The National Cyber Security Centre (NCSC), a part of the GCHQ intelligence agency, has updated its guidance telling firms to “build resilience and stay ahead of potential threats”.
The NCSC said: “UK organisations are being urged to bolster their cybersecurity resilience in response to malicious cyber-incidents in and around Ukraine.”
The NCSC said that although it was investigating malicious cyber-incidents in Ukraine, “which are similar to a pattern of Russian behaviour seen before in previous situations”, it was not aware of any “specific threats” to UK organisations.
The NCSC is concerned that businesses could be targeted after the UK, US and EU issued warnings to the Russian president, Vladimir Putin, against attacking Ukraine after he deployed 100,000 troops on its borders.
“While we are unaware of any specific threats to UK organisations in relation to events in Ukraine, we are monitoring the situation closely and it is vital that organisations follow the guidance to ensure they are all resilient,” said Paul Chichester, the director of operations at the NCSC.
A cyber-attack on Ukraine government websites earlier this month warned the public to “be afraid and expect the worst”, which Ukraine said was orchestrated by Russia.
“Over several years, we have observed a pattern of malicious Russian behaviour in cyberspace,” Chichester said. “Last week’s incidents in Ukraine bear the hallmarks of similar Russian activity we have observed before.”
The guidance, which is primarily aimed at larger organisations, comes after the NCSC warned businesses in the UK’s critical national infrastructure – such as energy, water supply, transportation and telecommunications – about specific vulnerabilities Russian hackers have been known to exploit.

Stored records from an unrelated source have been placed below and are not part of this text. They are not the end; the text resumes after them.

(** The watches of the start: those of the sub-directories, then the cache's own. *)
Definition start_watches `{DIRS : Directories} (an : nat → watch_answers) (dir : bytes)
    : option watch_map :=
  let files := util_get_directory_files dir true in
  let m := foldl (λ m '(n, entry),
             if util_is_directory entry then add_watch (an n) entry m else m)
             ∅ (imap pair files) in
  match wa_add_watch (an (length files)) dir with
  | Some wd => Some (<[wd := dir]> m)
  | None => None
  end.

Definition cache_watcher `{DIRS : Directories} (ta : thread_answers) (w : watcher) : run watcher :=
  match w with
  | WExited => mret WExited
  | WStart =>
      config ← gets config_;
      match config_at config "LOGDUR_KERNEL_CACHE" with
      | [] => mret WIdle
      | dir =>
          if ta_init ta then
            mret (match start_watches (ta_watches ta) dir with Some m => WTest m | None => WIdle end)
          else fail (FExit 1)
      end
  | WIdle =>
      down ← gets shuttingdown;
      mret (if down : bool then WExited else WIdle)
  | WTest m =>
      down ← gets shuttingdown;
      if down : bool then mret WExited
      else
        match ta_select ta with
        | SelectError | SelectTimeout => mret (WTest m)
        | SelectRead None => fail (FExit 1)
        | SelectRead (Some buffer) =>
            m ← read_events (S (length buffer)) (ta_watches ta) (ta_gpus ta) buffer 0 0 m;
            mret (WTest m)
        end
  end.
End watcher.

(** ** What the kernel writes

    An event for a name in a watched directory; the name is followed by a NUL and
    padding.  The loss of a watch is reported without a name. *)
Inductive change := CCreate | CDelete | CModify | CMovedFrom | CMovedTo | CIgnored.

Definition change_bit (c : change) : Z :=
  match c with
  | CCreate => IN_CREATE | CDelete => IN_DELETE | CModify => IN_MODIFY
  | CMovedFrom => IN_MOVED_FROM | CMovedTo => IN_MOVED_TO | CIgnored => 0x8000
  end.

Record kernel_event := KernelEvent {
  ke_wd : Z;
  ke_change : change;
  ke_isdir : bool;
  ke_cookie : Z;
  ke_name : bytes;
  ke_pad : nat;
}.

Definition ke_mask (e : kernel_event) : Z :=
  change_bit (ke_change e) + (if ke_isdir e then 0x40000000 else 0).
Definition ke_field (e : kernel_event) : KernArgs.buffer :=
  match ke_name e with [] => [] | name => (byte_of <$> name) ++ replicate (S (ke_pad e)) 0 end.

Definition encode_event (e : kernel_event) : KernArgs.buffer :=
  le_split 4 (u32 (ke_wd e)) ++ le_split 4 (ke_mask e) ++ le_split 4 (ke_cookie e) ++
  le_split 4 (Z.of_nat (length (ke_field e))) ++ ke_field e.
Definition encode_events (evs : list kernel_event) : KernArgs.buffer := evs ≫= encode_event.

Record event_ok (e : kernel_event) : Prop := {
  eo_wd : -2 ^ 31 ≤ ke_wd e < 2 ^ 31;
  eo_cookie : 0 ≤ ke_cookie e < 2 ^ 32;
  eo_name : nul ∉ ke_name e;
  eo_named : ke_name e = [] ↔ ke_change e = CIgnored;
}.

(** [1024 * (event_size + 16)] *)
Definition buf_len : Z := 1024 * (event_size + 16).

Lemma i32_small x : -2 ^ 31 ≤ x < 2 ^ 31 → i32 x = x.
Proof. intros Hx. unfold i32. rewrite wrap_small by lia. lia. Qed.

Lemma i32_u32 x : -2 ^ 31 ≤ x < 2 ^ 31 → i32 (u32 x) = x.
Proof. intros Hx. unfold i32. rewrite wrap_add_l. by apply i32_small. Qed.

Lemma char_of_byte c : char_of (byte_of c) = c.
Proof. unfold char_of, byte_of. by rewrite Nat2Z.id, ascii_nat_embedding. Qed.

Lemma c_str_field name k rest :
  nul ∉ name → c_str (char_of <$> (byte_of <$> name) ++ replicate (S k) 0 ++ rest) = name.
Proof.
  intros Hn. rewrite fmap_app, <-list_fmap_compose.
  replace (char_of ∘ byte_of <$> name) with name.
  2: { rewrite <-(list_fmap_id name) at 1. apply list_fmap_ext. intros i c _. symmetry. apply char_of_byte. }
  change (char_of <$> replicate (S k) 0 ++ rest) with (nul :: (char_of <$> replicate k 0 ++ rest)).
  unfold c_str, find_char. rewrite find_if_here.
  - apply take_app_length.
  - apply list.Forall_forall. intros c Hc. apply aeqb_neq. by intros <-.
  - apply aeqb_refl.
Qed.

Lemma event_at_word a b c d rest k :
  (k < 4)%nat →
  le_combine (take 4 (drop (4 * k) (le_split 4 a ++ le_split 4 b ++ le_split 4 c ++ le_split 4 d ++ rest)))
  = le_combine (le_split 4 (nth k [a; b; c; d] 0)).
Proof. intros Hk. by destruct k as [|[|[|[|]]]]; [..|lia]. Qed.

Lemma ke_mask_bound e : 0 ≤ ke_mask e < 256 ^ Z.of_nat 4.
Proof. unfold ke_mask. destruct (ke_change e), (ke_isdir e); vm_compute; split; congruence. Qed.

(** The loop reads an event where the kernel wrote one. *)
Lemma event_at_encode pre e rest :
  event_ok e → Z.of_nat (length (ke_field e)) ≤ buf_len →
  ∃ name, event_at (pre ++ encode_event e ++ rest) (Z.of_nat (length pre)) =
    Ok (INotifyEvent (ke_wd e) (ke_mask e) (ke_cookie e) (Z.of_nat (length (ke_field e))) name) ∧
    (ke_name e ≠ [] → name = ke_name e).
Proof.
  intros [] Hlen. unfold event_at. rewrite Nat2Z.id, drop_app_length. unfold encode_event.
  rewrite <-!(assoc_L (++)). set (tl := ke_field e ++ rest).
  rewrite (proj2 (Z.ltb_ge _ _)) by (rewrite !length_app, !length_le_split; unfold event_size; lia).
  cbv beta zeta.
  rewrite (event_at_word _ _ _ _ _ 0), (event_at_word _ _ _ _ _ 1), (event_at_word _ _ _ _ _ 2),
    (event_at_word _ _ _ _ _ 3) by lia.
  cbn [nth]. rewrite !le_combine_split, i32_u32 by first [done | apply ke_mask_bound | unfold buf_len, event_size in *;
    change (256 ^ Z.of_nat 4) with (2 ^ 32); first [lia | apply wrap_bound; lia]].
  eexists. split; [done|]. intros Hne. change (drop 16 _) with tl. unfold tl, ke_field.
  destruct (ke_name e) as [|c0 name] eqn:Hn; [done|]. rewrite <-(assoc_L (++)). by apply c_str_field.
Qed.

(** ** What the watcher makes of the events *)

(** [/] is no byte of the suffix, so the path ends with it when the name does. *)
Lemma hsaco_path dir name :
  ends_with (lit ".hsaco") (dir ++ lit "/" ++ name) = ends_with (lit ".hsaco") name.
Proof.
  unfold ends_with. set (n := length name). rewrite !length_app. cbn [lit length String.list_ascii_of_string].
  fold n. destruct (Nat.leb_spec 6 n) as [Hn|Hn].
  - rewrite (proj2 (Nat.leb_le _ _)) by lia. cbn [andb]. f_equal.
    replace (length dir + (1 + n) - 6)%nat with (length dir + S (n - 6))%nat by lia.
    by rewrite drop_app_add.
  - cbn [andb]. apply andb_false_iff. destruct (Nat.leb_spec 6 (length dir + (1 + n))) as [Hp|]; [right|by left].
    apply bool_decide_eq_false. intros Hd. assert ("/"%char ∈ lit ".hsaco") as Hin.
    { change (lit ".hsaco") with [".";"h";"s";"a";"c";"o"]%char in *. rewrite <-Hd.
      rewrite drop_app_le by lia. apply elem_of_app. right. by left. }
    revert Hin. change (¬ ("/"%char ∈ lit ".hsaco")). by apply (bool_decide_unpack _).
Qed.

Section refinement.
Context {rng handler : Type}.
Context `{HL : HsaLoader} {node : Type} {CG : Comgr node} (comgr_metadata : bytes → option node).
Abbreviation run := (M rng handler).
Abbreviation watch_map := (gmap Z bytes).
Implicit Types (m : watch_map).

(** The names of the watched directories, none for a descriptor that is not known. *)
Definition dir_of m (wd : Z) : bytes := default [] (m !! wd).

(** The path of the file an event is about. *)
Definition event_path (d : Z → bytes) (e : kernel_event) : bytes := d (ke_wd e) ++ lit "/" ++ ke_name e.

(** A code object moved into a watched directory. *)
Definition arrival (d : Z → bytes) (e : kernel_event) : option bytes :=
  match ke_change e with
  | CMovedTo => if ends_with (lit ".hsaco") (ke_name e) then Some (event_path d e) else None
  | _ => None
  end.

(** A directory created in a watched directory, if its watch is granted.  The
    descriptor is a new one, or, when the path leads to a directory that is watched
    already (a symbolic link), the one it has. *)
Definition new_watch (an : watch_answers) (d : Z → bytes) (e : kernel_event) : option (Z * bytes) :=
  match ke_change e with
  | CCreate =>
      if S_ISDIR (default (wa_stale an) (wa_stat an (event_path d e)))
      then (λ wd, (wd, event_path d e)) <$> wa_add_watch an (event_path d e) else None
  | _ => None
  end.

(** A descriptor is known by the path it was granted for last. *)
Definition latest (grants : list (Z * bytes)) (d : Z → bytes) (wd : Z) : bytes :=
  foldl (λ dir g, if decide (g.1 = wd) then g.2 else dir) (d wd) grants.

(** What a run of events brings: the watches granted and the code objects, each
    under the names of its time. *)
Fixpoint history (an : nat → watch_answers) (n : nat) (d : Z → bytes) (evs : list kernel_event)
    : list (Z * bytes) * list bytes :=
  match evs with
  | [] => ([], [])
  | e :: evs' =>
      let grant := option_list (new_watch (an n) d e) in
      let '(grants, paths) := history an (S n) (latest grant d) evs' in
      (grant ++ grants, option_list (arrival d e) ++ paths)
  end.

(** Loading a list of code objects, one after the other. *)
Fixpoint load_all (gpus : list Z) (paths : list bytes) : run unit :=
  match paths with
  | [] => mret ()
  | path :: paths' => _ ← uncaught (addCodeObject comgr_metadata path gpus); load_all gpus paths'
  end.

Definition event_of (e : kernel_event) (name : bytes) : inotify_event :=
  INotifyEvent (ke_wd e) (ke_mask e) (ke_cookie e) (Z.of_nat (length (ke_field e))) name.

Lemma field_nil e : (Z.of_nat (length (ke_field e)) =? 0) = bool_decide (ke_name e = []).
Proof.
  unfold ke_field. destruct (ke_name e); [done|]. rewrite length_app. cbn. by apply Z.eqb_neq.
Qed.

Lemma dir_of_insert m wd path wd' :
  dir_of (<[wd := path]> m) wd' = if decide (wd = wd') then path else dir_of m wd'.
Proof. unfold dir_of. rewrite lookup_insert. by case_decide. Qed.

Lemma watch_at_dir wd m :
  ∃ m1, watch_at wd m = (dir_of m wd, m1) ∧ ∀ wd', dir_of m1 wd' = dir_of m wd'.
Proof.
  unfold watch_at. destruct (m !! wd) as [dir|] eqn:E; eexists; (split; [unfold dir_of; by rewrite E|]); [done|].
  intros wd'. rewrite dir_of_insert. case_decide; [subst; unfold dir_of; by rewrite E|done].
Qed.

(** One event: at most one file is loaded, at most one watch is added. *)
Lemma handle_event_of an gpus e name m :
  event_ok e → (ke_name e ≠ [] → name = ke_name e) →
  ∃ m', (∀ wd, dir_of m' wd = latest (option_list (new_watch an (dir_of m) e)) (dir_of m) wd) ∧
  ∀ st, handle_event comgr_metadata an gpus (event_of e name) m st =
    (load_all gpus (option_list (arrival (dir_of m) e)) ≫= λ _, mret m') st.
Proof.
  intros [] Hname. unfold handle_event, event_of. cbn [ev_len ev_mask ev_wd ev_name].
  rewrite field_nil. unfold arrival, new_watch, event_path.
  destruct (watch_at_dir (ke_wd e) m) as (m1&Hw&Hm1). rewrite Hw.
  destruct (decide (ke_name e = [])) as [Hn|Hn].
  { rewrite bool_decide_true by done. rewrite (proj1 eo_named0 Hn). by exists m. }
  rewrite bool_decide_false, (Hname Hn) by done. unfold ke_mask.
  destruct (ke_change e), (ke_isdir e);
    repeat match goal with |- context [mode_has ?a ?b] =>
      let v := eval vm_compute in (mode_has a b) in change (mode_has a b) with v end; cbv iota;
    cbn [option_list]; try (by exists m).
  1,2: destruct (S_ISDIR _); [|by exists m1]; unfold add_watch;
    destruct (wa_add_watch an _) as [wd|]; [|by exists m1]; eexists; (split; [|reflexivity]);
    intros wd'; rewrite dir_of_insert; unfold latest; cbn; by rewrite Hm1.
  all: rewrite hsaco_path; destruct (ends_with _ _); [|by exists m1]; exists m1; (split; [done|]);
    intros st; cbn; unfold mbind, M_bind; by destruct (uncaught _ st) as [? [[]|]].
Qed.

Lemma load_all_app gpus ps qs (k : unit → run watch_map) st :
  (load_all gpus (ps ++ qs) ≫= k) st = (load_all gpus ps ≫= λ _, load_all gpus qs ≫= k) st.
Proof.
  revert st. induction ps as [|p ps IH]; intros st; [done|]. cbn [app load_all].
  unfold mbind, M_bind in *. by destruct (uncaught _ st) as [? [[]|]].
Qed.

Lemma latest_ext grants d d' wd : d wd = d' wd → latest grants d wd = latest grants d' wd.
Proof. unfold latest. by intros ->. Qed.

Lemma latest_app grants grants' d wd :
  latest (grants ++ grants') d wd = latest grants' (latest grants d) wd.
Proof. apply foldl_app. Qed.

Lemma history_ext an n d d' evs : (∀ wd, d wd = d' wd) → history an n d evs = history an n d' evs.
Proof.
  revert n d d'. induction evs as [|e evs IH]; intros n d d' Hd; [done|]. cbn [history].
  assert (event_path d e = event_path d' e) as Hp by (unfold event_path; by rewrite Hd).
  unfold new_watch, arrival. rewrite Hp.
  rewrite (IH (S n) _ _ (λ wd, latest_ext _ _ _ wd (Hd wd))). done.
Qed.

Lemma length_encode_event e : length (encode_event e) = (16 + length (ke_field e))%nat.
Proof. unfold encode_event. rewrite !length_app, !length_le_split. lia. Qed.

Lemma length_events evs : (length evs ≤ length (encode_events evs))%nat.
Proof.
  induction evs as [|e evs IH]; [done|].
  change (encode_events (e :: evs)) with (encode_event e ++ encode_events evs).
  rewrite length_app, length_encode_event. cbn [length]. lia.
Qed.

Ukraine was subjected to a crippling Russian cyber-attack in 2017, dubbed the NotPetya attack, which wiped clean computers in the country but spilled over into systems around the world. It gained access to computers by hacking a widely used piece of tax reporting software in Ukraine, which also affected foreign companies based there and spilled over to more than 60 countries.
The attack was nominally a piece of “ransomware” – where affected targets are asked to pay a bitcoin ransom to unlock their hard drives – but there was in fact no way of decrypting the affected files, making it what is known as a “wiper” attack in industry jargon.
Stuart McKenzie, a senior vice-president at US cybersecurity firm Mandiant, said that Russia would have planned any cyber offensive linked to a Ukraine conflict well in advance: “Russia is very strategic,” he said. “It will have been strategically planned over a number of years.”
McKenzie said it was unlikely that a NotPetya-style attack would hit the UK. “The possibility of a wiper attack across the whole of the UK is incredibly unlikely. It is much more likely to be a strategic attack against limited targets.” However, he said that the NotPetya attack appeared to show a lack of regard for collateral damage outside the targeted country. The malware caused an estimated $10bn of damage around the world, with the Danish shipping company Maersk among those affected, after reporting costs of up to $300m related to the attack.
He said: “I absolutely believe Russia will have strong strategic plans for what they are going to do but they don’t know what the unintended consequences will be.”